Quote from: Magnetica on 15 October, 2015, 06:40:27 AM
Given that Brett (almost) never used it, for me, its use is a bit odd given that it is meant to be a homage to him.

The other thing I was referring to was Brett's re-use of the same panel (sometimes more than one) to provide a close up. He also once re-used the same panel of Kano several episodes later in a flashback sequence. I am (almost) certain that was done by photocopying; indeed I am pretty sure I read somewhere that was how it was done.

I've never seen the photocopy thing done as well as in BC -  far from seeming like a shortcut it brought an almost hypnotic quality to the strip, as we reprised the same image at different scales. Very cool.

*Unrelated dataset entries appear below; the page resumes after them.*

(* ===== verification/Prelude.v ===== *)
(** * A verification development of the Modular notes manager

    The repository is a small command-line notes manager in Python with three
    source files:
    - [src/database.py]: class [Database], the storage layer.  It keeps a file
      name and [self.notes]; [load] reads the file with [json.load], [save]
      rewrites it with [json.dump(..., ensure_ascii=False, indent=2)], and
      [add_note], [remove_note], [clear_all] change the list and then call
      [save].
    - [src/utils.py]: the note operations.  [create_note] builds the dict
      [{'text': ..., 'created': strftime(...)}], [add_note] validates the text
      with [strip()], [delete_note] turns a 1-based number into an index,
      [search_notes] does a case-insensitive substring search, [show_all_notes]
      and [display_search_results] print, and [format_note] renders a line.
    - [src/main.py]: [main()] loads the store, then loops: it prints the
      menu, reads a choice with [input()], calls a [handle_*] function, and
      catches [KeyboardInterrupt] (exit with status 0) and [Exception]
      (print and go on).
    The [Database] object is created once in [main()] and passed to every
    function of [utils.py]; the file [notes.json] is the only persistent
    state.

    ** Layout of the library (in dependency order)

    - [Prelude] (this file): the [py_scope] notation scope, the [notes] hint
      database, the tactics ([cmp_case], [dlia], [bool_lia], [app_norm]) and
      generic lemmas on lists and [enumerate].
    - [PyStr] (Module [Str]): Python [str] as a list of code points ([N]);
      [str.isspace], [str.strip], [str(int)], the substring test [in] (equal
      to "is a factor of"), and [str.lower] as the class [CaseMap] (the
      theorems hold for every instance; [basic_case_map] maps ASCII and
      Cyrillic capitals).
    - [PyObj]: the values [pyval] ([None], [bool], [int], [float] as its
      text, [str], [list], [dict] as an association list), the exceptions
      with their classes ([isinstance]), the builtins the program calls with
      the exceptions they raise ([len], [append], [pop], subscripting,
      iteration, truthiness, [int()]), the monad [PyM S A := S -> outcome A * S]
      with [try_except], [try_excepts] (several [except] clauses) and
      [for_each], the predicate [raises_in] (which exceptions a statement
      can raise), and the interface [JsonLib]/[JsonLibLaws] of the [json]
      module the storage layer is proved against.
    - [Utf8] (Module [Utf8]): CPython's strict UTF-8 encoder and decoder,
      with their round trip.
    - [JsonEncode], [JsonDecode], [Json]: the [json] module: the chunks
      [json.dump] writes with [indent=2] (the pure-Python [_make_iterencode]),
      [json.loads] (the scanner, on fuel), and the instance [json_lib] of
      [JsonLib] with its laws.
    - [World]: the process state [world]: the [Database] record (the
      object's attributes), the file system ([gmap] from paths to bytes, with
      the paths that cannot be read or written), the printed messages (one
      constructor of [msg] per [print] call site, with the values it
      interpolates), the input lines (and [Ctrl-C]s) still to be read, and
      the clock; [print], [input], [os.path.exists], and text-mode
      [open]/[read]/[write] (strict UTF-8, universal newlines on read, one
      [write] per chunk so that an encoding error leaves the chunks before
      it in the truncated file).
    - [Database] (Module [Db]): one definition per method of [Database]
      ([init], [load], [save], [get_all_notes], [add_note], [remove_note],
      [clear_all], [get_notes_count]), generic over [JsonLib]; method calls
      as the step relation [reach].
    - [Utils] (Module [Utils]): one definition per function of [utils.py],
      generic over [JsonLib] and [CaseMap]; [strftime] for the time stamp.
    - [Main] (Module [Main]): the four handlers, the [if]/[elif] chain
      ([dispatch]), one iteration of the loop ([loop_body], with its two
      [except] clauses), [main_start], and [main] on fuel, ending in
      [Exited code], [Crashed exception] or [Running].

    ** What is proved

    - Storage ([Database]): the store invariant [db_inv] ([self.notes] is a
      list of values [json] writes back, the file holds its dump or is
      absent while the list is empty, the file can be read and written) is
      kept by every method, every call under it returns, and a process
      restarted at any reached world loads the notes in memory (C1, by
      induction on [reach]); [save] then [load] round trip (C2); the count
      law of the spec (C3); each method's behaviour on each branch, errors
      included (C9, C10, C18, C19).
    - Note operations ([Utils]): [add_note] refuses exactly the empty and
      all-whitespace texts and otherwise stores the text verbatim (C5);
      [search_notes] returns exactly the matching numbered notes, in order
      (C6); [delete_note]'s numbering (C7); [show_all_notes]' output (C16);
      the time stamp reads back in the format of the spec (C17).
    - Shell ([Main]): an iteration of the loop raises nothing but
      [SystemExit(0)] (C4, with [raises_in] propagated through every
      function); [0] and [Ctrl-C] at the menu exit with status 0 (C20,
      C21); [Ctrl-C] at the number prompt of a deletion cancels it (C23).
    - What modelling showed (the findings), each a theorem over every state
      where its situation arises: at the end of input the loop never ends
      (C11); a note that UTF-8 cannot encode (a lone surrogate) makes
      [save] truncate the file to a prefix of the dump and raise (C8), and
      in a deletion the same error is reported as a wrong number (C15); an
      undecodable file, a JSON value that is not an array, and one that has
      no length are not handled as the spec says (C13, C12, C24); the
      stored text is stripped, unlike the spec (C14); [Ctrl-C] while a
      note's text is typed ends the program (C22).
    - Libraries: the [json] model's laws ([JsonLibLaws]: [loads] reads back
      what [dumps] writes, proved on fuel, and the text holds only scalar
      values and no carriage return) are the instance the storage theorems
      are used with; they are lemmas of [Json], not claims of their own.

    ** Bounds and fuel

    Integers are [Z] (Python's are unbounded; [json] refuses more than
    4300 digits, which [json_ok] and [int()] reflect).  The JSON parser runs
    on fuel [2 * length s + 2], proved sufficient for every text [json.dump]
    writes.  [main] runs the loop for a given number of iterations; [Running]
    is the outcome when they are used up, and the theorem on exhausted input
    shows that no number of iterations reaches an exit there.

    ** What is not modelled

    The text of the messages (in Russian): a [print] call is its call site
    and interpolated values.  [str()] of floats, lists and dicts (a
    parameter of [format_note]).  Floats are kept as the text [json] read,
    so [json_ok] excludes them from the round trip.  [int()] accepts ASCII
    digits only.  The [RecursionError] of deeply nested JSON, I/O errors
    other than a path that cannot be opened, signals other than [Ctrl-C]
    while waiting for input, and the interpreter's own failures (memory). *)

From stdpp Require Import base list.
From Stdlib Require Import ZArith NArith Lia.
From Stdlib Require String.

(** String literals ["..."%string] without importing [String], whose
    [length] would hide the one of lists. *)
Export String.StringSyntax.
Delimit Scope string_scope with string.

Declare Scope py_scope.
Delimit Scope py_scope with py.

Create HintDb notes discriminated.
#[export] Hint Constants Transparent : notes.

(** ** Tactics *)

(** [cmp_case] splits on the first comparison of [N] or [Z] numbers of the
    goal, with the arithmetic fact of each branch in the context. *)
Ltac cmp_case :=
  match goal with
  | |- context [(?a <? ?b)%N] => destruct (N.ltb_spec a b)
  | |- context [(?a <=? ?b)%N] => destruct (N.leb_spec a b)
  | |- context [(?a =? ?b)%N] => destruct (N.eqb_spec a b)
  | |- context [(?a <? ?b)%Z] => destruct (Z.ltb_spec a b)
  | |- context [(?a <=? ?b)%Z] => destruct (Z.leb_spec a b)
  | |- context [(?a =? ?b)%Z] => destruct (Z.eqb_spec a b)
  end.

(** [lia] with division and remainder by constants, on [N] and [Z]. *)
Ltac dlia := zify; Z.div_mod_to_equations; Z.quot_rem_to_equations; lia.

(** [bool_lia] turns the boolean comparisons of [N] numbers of the goal and
    the context into propositions and calls [lia]. *)
Ltac bool_lia :=
  repeat first
    [ rewrite andb_true_r in * | rewrite orb_false_r in *
    | rewrite orb_true_iff in * | rewrite andb_true_iff in *
    | rewrite orb_false_iff in * | rewrite andb_false_iff in *
    | rewrite negb_true_iff in * | rewrite negb_false_iff in *
    | rewrite N.eqb_eq in * | rewrite N.eqb_neq in *
    | rewrite N.leb_le in * | rewrite N.leb_gt in *
    | rewrite N.ltb_lt in * | rewrite N.ltb_ge in * ];
  lia.

(** [app_norm] puts the concatenations of the goal in the right-nested
    form [a :: (l ++ (m ++ n))]. *)
Ltac app_norm := repeat (rewrite <- List.app_assoc || rewrite <- List.app_comm_cons).

(** The longest prefix whose elements satisfy [p]. *)
Fixpoint take_while {A} (p : A -> bool) (l : list A) : list A :=
  match l with
  | [] => []
  | x :: l' => if p x then x :: take_while p l' else []
  end.

(** ** Python's [enumerate(xs, start=k)] *)

Fixpoint enumerate {A} (k : Z) (xs : list A) : list (Z * A) :=
  match xs with
  | [] => []
  | x :: xs' => (k, x) :: enumerate (k + 1) xs'
  end.

(** ** Lemmas on lists *)

Lemma Forall_rev_iff {A} (P : A -> Prop) (l : list A) : Forall P (rev l) <-> Forall P l.
Proof.
  split; [|apply Forall_rev]. intros H.
  rewrite <- (rev_involutive l). by apply Forall_rev.
Qed.

Lemma forallb_Forall {A} (f : A -> bool) (l : list A) :
  forallb f l = true <-> Forall (fun x => f x = true) l.
Proof.
  induction l as [|x l IH]; simpl; [split; auto|].
  rewrite andb_true_iff, Forall_cons, IH. reflexivity.
Qed.

Lemma Forall_and_inv {A} (P Q : A -> Prop) (l : list A) :
  Forall P l -> Forall Q l -> Forall (fun x => P x /\ Q x) l.
Proof. intros HP HQ. induction HP; inversion HQ; constructor; auto. Qed.

Lemma Forall_flat_map {A B} (P : B -> Prop) (f : A -> list B) (l : list A) :
  Forall (fun x => Forall P (f x)) l -> Forall P (flat_map f l).
Proof. induction 1; simpl; [constructor | apply Forall_app; auto]. Qed.

Lemma Forall_concat_map {A B} (P : B -> Prop) (f : A -> list B) (l : list A) :
  Forall (fun x => Forall P (f x)) l -> Forall P (concat (map f l)).
Proof. induction 1; simpl; [constructor | apply Forall_app; auto]. Qed.

Lemma enumerate_length {A} k (xs : list A) :
  length (enumerate k xs) = length xs.
Proof. revert k; induction xs; intros; simpl; auto. Qed.

Lemma enumerate_lookup {A} k (xs : list A) i :
  enumerate k xs !! i = (fun x => (k + Z.of_nat i, x)%Z) <$> xs !! i.
Proof.
  revert k i; induction xs as [|x xs IH]; intros k [|i]; simpl; auto.
  - f_equal. f_equal. lia.
  - rewrite IH. destruct (xs !! i); simpl; auto. f_equal. f_equal. lia.
Qed.

Lemma enumerate_app {A} k (xs ys : list A) :
  enumerate k (xs ++ ys) = enumerate k xs ++ enumerate (k + Z.of_nat (length xs)) ys.
Proof.
  revert k; induction xs as [|x xs IH]; intros k; simpl.
  - now rewrite Z.add_0_r.
  - rewrite IH. do 3 f_equal. lia.
Qed.

Lemma enumerate_fst {A} k (xs : list A) :
  map fst (enumerate k xs) = map (fun i => k + Z.of_nat i)%Z (seq 0 (length xs)).
Proof.
  revert k; induction xs as [|x xs IH]; intros k; simpl; auto.
  rewrite IH, Z.add_0_r. f_equal.
  rewrite <- (seq_shift (length xs) 0), map_map. apply map_ext. intros; lia.
Qed.

Lemma enumerate_snd {A} k (xs : list A) : map snd (enumerate k xs) = xs.
Proof. revert k; induction xs as [|x xs IH]; intros k; simpl; [done | by rewrite IH]. Qed.

Lemma Forall_enumerate {A} (P : A -> Prop) k (xs : list A) :
  Forall P xs -> Forall (fun p => P p.2) (enumerate k xs).
Proof. intros H. rewrite <- (enumerate_snd k xs), Forall_map in H. exact H. Qed.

As to the new strip being a homage, it certainly is but surely not in the sense of pastiche - Rufus and Jim are a very different team to Brett and Jim, and while they clearly use the visual lexicon of the original, their art is very much its own thing. An exciting, even important thing. A tribute, maybe?

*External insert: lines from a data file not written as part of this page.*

Lemma reach_inv w0 w : db_inv w0 -> reach w0 w -> db_inv w.
  Proof.
    intros Hw0 Hr; induction Hr as [|w1 c w2 _ IH Hc Hrun]; [done|].
    destruct (db_inv_step w1 c IH Hc) as (w' & Hrun' & Hi & _).
    rewrite Hrun in Hrun'. by injection Hrun' as <-.
  Qed.

  (** A process started on the same file system loads [v] when the file
      holds what the invariant says. *)
Lemma restart_load w w1 :
    db_inv w -> w_fs w1 = w_fs w -> filename (w_db w1) = filename (w_db w) ->
    load w1 = (Ok (notes (w_db w)), set_db (mkDatabase (filename (w_db w1)) (notes (w_db w))) w1).
  Proof.
    intros (Hv & Hs & Hw & Hr) Hfs Hfn. unfold synced in Hs.
    destruct (files (w_fs w) !! filename (w_db w)) as [bs|] eqn:Hf.
    - apply load_file with bs; [by apply store_ok_json | by rewrite Hfs, Hfn | by rewrite Hfs, Hfn | done].
    - rewrite Hs. apply load_missing. by rewrite Hfs, Hfn.
  Qed.
End Lemmas.

(** ** The exceptions the methods raise *)

Section NotExit.
Context `{JsonLib}.

Lemma set_notes_not_exit v : raises_in not_exit (set_notes v).
  Proof. apply raises_in_modify. Qed.
#[local] Hint Resolve set_notes_not_exit : notes.

Lemma save_not_exit : raises_in not_exit save.
  Proof. unfold save. eauto 10 with notes. Qed.
#[local] Hint Resolve save_not_exit : notes.

Lemma get_all_notes_not_exit : raises_in not_exit get_all_notes.
  Proof. apply raises_in_gets. Qed.

Lemma add_note_not_exit note : raises_in not_exit (add_note note).
  Proof. unfold add_note. eauto 10 with notes. Qed.

Lemma remove_note_not_exit i : raises_in not_exit (remove_note i).
  Proof. unfold remove_note. eauto 15 with notes. Qed.

Lemma clear_all_not_exit : raises_in not_exit clear_all.
  Proof. unfold clear_all. eauto 10 with notes. Qed.

Lemma get_notes_count_not_exit : raises_in not_exit get_notes_count.
  Proof. unfold get_notes_count. eauto 10 with notes. Qed.
End NotExit.


(** ** Properties *)

Section Properties.
Context `{JsonLibLaws}.

  (** C2: Round trip of the storage (spec, section 8): when [self.notes]
      is a value that [json] writes back faithfully and the file can be
      written and read, [save()] returns [True], and a process started
      afterwards on the same file system gets the same notes back from
      [load()], whatever its [Database] object held before. *)
Theorem save_then_load w :
    json_ok (notes (w_db w)) = true -> fs_ok w ->
    exists w', save w = (Ok true, w') /\
      forall w1, w_fs w1 = w_fs w' -> filename (w_db w1) = filename (w_db w) ->
        load w1 = (Ok (notes (w_db w)),
                   set_db (mkDatabase (filename (w_db w)) (notes (w_db w))) w1).
  Proof.
    intros Hok [Hw Hr]. destruct (save_ok w Hok Hw) as [bs [Hbs Hs]].
    exists (saved (notes (w_db w)) bs w). split; [done|]. intros w1 Hfs Hfn.
    rewrite <- Hfn. apply load_file with bs; [done | | by rewrite Hfs, Hfn | done].
    rewrite Hfs, Hfn. unfold saved; simpl. by rewrite lookup_insert_eq.
  Qed.

  (** C1: The store invariant and persistence: from a world where
      [self.notes] is a list of values [json] writes back faithfully and the
      file holds their dump (or is absent while there is no note), every
      further call of a method returns without an exception, and at every
      world reached this way a process restarted on the file system loads
      the notes held in memory. *)
Theorem reach_persisted w0 w :
    db_inv w0 -> reach w0 w ->
    (forall c, call_ok c = true -> exists w', run_call c w = (Ok tt, w') /\ reach w0 w') /\
    (forall w1, w_fs w1 = w_fs w -> filename (w_db w1) = filename (w_db w) ->
       fst (load w1) = Ok (notes (w_db w))).
  Proof.
    intros Hw0 Hr. pose proof (reach_inv w0 w Hw0 Hr) as Hw. split.
    - intros c Hc. destruct (db_inv_step w c Hw Hc) as (w' & Hrun & _).
      exists w'. split; [done|]. by apply reach_step with w c.
    - intros w1 Hfs Hfn. by rewrite (restart_load w w1 Hw Hfs Hfn).
  Qed.

  (** C3: The count (spec, section 8): under the store invariant, a sequence
      of [add_note] and [remove_note] calls returns, and then
      [get_notes_count()] is the count before, plus the number of adds,
      minus the number of [remove_note] calls that returned [True]. *)
Theorem count_law ops w n0 :
    db_inv w -> ops_ok ops = true -> fst (get_notes_count w) = Ok n0 ->
    exists rs w', run_ops ops w = (Ok rs, w') /\
      get_notes_count w' =
        (Ok (n0 + Z.of_nat (adds ops) - Z.of_nat (length (List.filter id rs)))%Z, w').
  Proof.
    intros Hinv Hops Hn0. pose proof Hinv as (Hv & _).
    destruct (store_ok_list _ Hv) as [xs [Hxs _]].
    destruct (run_ops_count ops w xs Hinv Hops Hxs) as (rs & w' & ys & Hrun & _ & Hys & Hc).
    exists rs, w'. split; [done|].
    cbv [get_notes_count bind gets lift] in *. rewrite Hxs in Hn0. rewrite Hys.
    cbn [py_len fst] in *. injection Hn0 as <-. do 3 f_equal. lia.
  Qed.

  (** C10: [add_note(note)] (spec, section 4.1): on a list of notes whose
      extension [json] writes back, with a writable file, it appends the
      note, rewrites the file with the new list, prints nothing and
      returns. *)
Theorem add_note_spec w xs note :
    notes (w_db w) = PList xs -> json_ok (PList (xs ++ [note])) = true ->
    filename (w_db w) ∉ unwritable (w_fs w) ->
    exists w', add_note note w = (Ok tt, w') /\ notes (w_db w') = PList (xs ++ [note]) /\
      synced w' /\ w_out w' = w_out w /\ w_in w' = w_in w.
  Proof.
    intros Hn Hok Hw. destruct (add_note_ok w xs note Hn Hok Hw) as [bs [Hbs Had]].
    eexists; split_and!; [exact Had | done | by apply saved_synced | done | done].
  Qed.

  (** C9: [remove_note(index)] (spec, sections 4.1 and 8): on a list of [n]
      notes that [json] writes back, with a writable file, when
      [0 <= index < n] it removes the note at [index], rewrites the file and
      returns [True]; otherwise, [index = n] included, it returns [False]
      and changes nothing. *)
Theorem remove_note_spec w xs i :
    notes (w_db w) = PList xs -> forallb json_ok xs = true ->
    filename (w_db w) ∉ unwritable (w_fs w) ->
    if ((0 <=? i) && (i <? Z.of_nat (length xs)))%Z
    then exists w', remove_note i w = (Ok true, w') /\
           notes (w_db w') = PList (delete (Z.to_nat i) xs) /\ synced w' /\ w_out w' = w_out w
    else remove_note i w = (Ok false, w).
  Proof.
    intros Hn Hok Hw. destruct (Z.leb_spec 0 i), (Z.ltb_spec i (Z.of_nat (length xs))); simpl.
    - destruct (remove_note_in_range w xs i Hn) as [bs [Hbs Hrm]];
        [lia | by apply forallb_delete | done |].
      eexists; split_and!; [exact Hrm | done | by apply saved_synced | done].
    - apply (remove_note_out_of_range w xs i Hn). lia.
    - apply (remove_note_out_of_range w xs i Hn). lia.
    - apply (remove_note_out_of_range w xs i Hn). lia.
  Qed.

  (** C19: [save()] when the file cannot be opened for writing: the
      [IOError] is caught, the error is printed and [save()] returns
      [False], with the file and the notes unchanged (spec, section 4.1). *)
Theorem save_unwritable w :
    filename (w_db w) ∈ unwritable (w_fs w) ->
    save w = (Ok false, set_out (w_out w ++ [MSaveError OSError]) w).
  Proof.
    intros Hw. unfold save, write_text. unfold_py. by rewrite bool_decide_eq_true_2 by done.
  Qed.

  (** C18: [load()] on a file whose text [json] rejects with
      [JSONDecodeError] prints the error and sets and returns an empty list
      (spec, section 8). *)
Theorem load_corrupt w bs s :
    files (w_fs w) !! filename (w_db w) = Some bs -> filename (w_db w) ∉ unreadable (w_fs w) ->
    Utf8.decode bs = Ok s -> json_loads (translate_newlines s) = Raise JSONDecodeError ->
    load w = (Ok (PList []), set_db (mkDatabase (filename (w_db w)) (PList []))
                               (set_out (w_out w ++ [MLoadError JSONDecodeError]) w)).
  Proof.
    intros Hf Hr Hs Hj. unfold load, read_text. unfold_py.
    rewrite Hf, bool_decide_eq_true_2 by eauto. rewrite bool_decide_eq_false_2 by done.
    by rewrite Hf, Hs, Hj.
  Qed.

  (** C13: [load()] on a file that is not valid UTF-8: the
      [UnicodeDecodeError] is not an instance of [json.JSONDecodeError] nor
      of [IOError], so it escapes [load()] with the notes left as they were,
      while the spec (section 4.1) says an unreadable or corrupt file is
      reported and replaced by an empty list without a fatal error. *)
Theorem load_undecodable w bs e :
    files (w_fs w) !! filename (w_db w) = Some bs -> filename (w_db w) ∉ unreadable (w_fs w) ->
    Utf8.decode bs = Raise e -> e = UnicodeDecodeError /\ load w = (Raise e, w).
  Proof.
    intros Hf Hr Hd. enough (e = UnicodeDecodeError) as ->.
    - split; [done|]. unfold load, read_text. unfold_py.
      rewrite Hf, bool_decide_eq_true_2 by eauto. rewrite bool_decide_eq_false_2 by done.
      rewrite Hf, Hd. by destruct w as [[fn v] fs o i t].
    - clear Hf. revert Hd. apply Utf8.decode_raise.
  Qed.
  (** C8: Data loss on an unencodable note: when a string of the dump of
      the notes with the new note cannot be encoded in UTF-8 (a lone
      surrogate, which [input()] returns for a byte that is not UTF-8 under
      [surrogateescape]), [add_note(note)] appends the note and its
      [save()] opens the file for writing, which truncates it, writes the
      strings of the dump before that one and raises [UnicodeEncodeError];
      [except IOError] does not catch it, so [add_note] raises it, and the
      file is left holding the bytes of a prefix of the dump: it is no
      longer the dump of the notes, and the notes saved before are gone
      from it. *)
Theorem add_note_unencodable w xs note pre c post bs e :
    notes (w_db w) = PList xs -> filename (w_db w) ∉ unwritable (w_fs w) ->
    json_dump_chunks (PList (xs ++ [note])) = pre ++ c :: post ->
    Utf8.encode (concat pre) = Ok bs -> Utf8.encode c = Raise e ->
    e = UnicodeEncodeError /\
    add_note note w = (Raise e, saved (PList (xs ++ [note])) bs w) /\
    ~ synced (saved (PList (xs ++ [note])) bs w).
  Proof.
    intros Hn Hw Hch Hpre Hc. split_and!.
    - by apply Utf8.encode_raise with c.
    - unfold add_note, bind at 1 2. cbn [gets lift]. rewrite Hn.
      exact (set_notes_save_err _ (fun _ => ret tt) w pre c post bs e Hch Hpre Hc Hw).
    - unfold synced, saved. simpl. rewrite lookup_insert_eq, Hch.
      apply (encode_concat_raise _ _ _ _ Hc).
  Qed.

  (** C12: A notes file whose JSON text is not an array (an object, a
      string, a number, [null], ...) is loaded without a warning: [load()]
      sets [self.notes] to that value and returns it, printing nothing, and
      every [add_note] afterwards raises [AttributeError] (only a [list]
      has [append]) and changes nothing, so no note can be added until the
      file is removed.  The spec (sections 3 and 4.1) says the file holds
      an array and a corrupt file is replaced by an empty list. *)
Theorem load_not_list w bs s v :
    files (w_fs w) !! filename (w_db w) = Some bs -> filename (w_db w) ∉ unreadable (w_fs w) ->
    Utf8.decode bs = Ok s -> json_loads (translate_newlines s) = Ok v ->
    (forall xs, v <> PList xs) ->
    load w = (Ok v, set_db (mkDatabase (filename (w_db w)) v) w) /\
    forall note, add_note note (set_db (mkDatabase (filename (w_db w)) v) w) =
                 (Raise AttributeError, set_db (mkDatabase (filename (w_db w)) v) w).
  Proof.
    intros Hf Hr Hs Hj Hv. split.
    - by apply load_json with bs s.
    - intros note. unfold add_note. unfold_py. destruct v as [| | | | |xs|]; try reflexivity.
      by destruct (Hv xs).
  Qed.
End Properties.

(** ** Witnesses and examples, with the [json] module of [Json.v] *)

#[local] Existing Instances Json.json_lib Json.json_lib_laws.

Lemma save_then_load_witness :
  exists w', save (set_db (mkDatabase "notes.json" (PList [note_a; note_b]))
                     (start_world "notes.json" None [] test_time)) = (Ok true, w') /\
    forall w1, w_fs w1 = w_fs w' -> filename (w_db w1) = "notes.json"%string ->
      load w1 = (Ok (PList [note_a; note_b]),
                 set_db (mkDatabase "notes.json" (PList [note_a; note_b])) w1).
Proof. apply save_then_load; [vm_compute; reflexivity | split; simpl; set_solver]. Defined.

For me Rufus has always occupied ground somewhere on a Ewins-McMahon axis, and it's great to see him flex his muscles more in one direction here, while still retaining that light airyness in his art (something neither McMahon nor Ewins could be accused of).

I'm certainly loving it more than any BC since the original run ( although I have a soft spot for The Bewidlerness).

Jim_Campbell

Quote from: Greg M. on 15 October, 2015, 09:44:12 AM
Brett Jim used it a lot in Bad Company - when I look through my original art for the series, it's on almost every page.

Fixed that for you!

Cheers

Jim
Stupidly Busy Letterer: Samples. | Blog
Less-Awesome-Artist: Scribbles.

Greg M.

Quote from: Jim_Campbell on 15 October, 2015, 09:47:08 AM
Fixed that for you!

D'oh! I just woke up, that's my excuse, and I'm sticking to it.

robert_ellis

I really don't want the Bad Company art to ape Brett. I think it has a punkiness & energy that is similar without in any way copying Brett. Loving the halftone!

Adamskilad

This is my favourite spread of stories this year. The Dredd packs so much in without ever coming across as an exhausting read.

Defoe is gorgeous (and those inclined may think the same of Defoe now he's cut down on the pasties).

Brass Sun will need a full re-read when the thing is done.

Sinister Dexter's the light and frothy walnut whip in the mix.

Bad Company is intriguingly odd and a hundred times better than the phone-it-in series of 2002, where we skipped the A to B of reaching the Danny/Krool-heart by Kano snorting drugs? (if I recall rightly).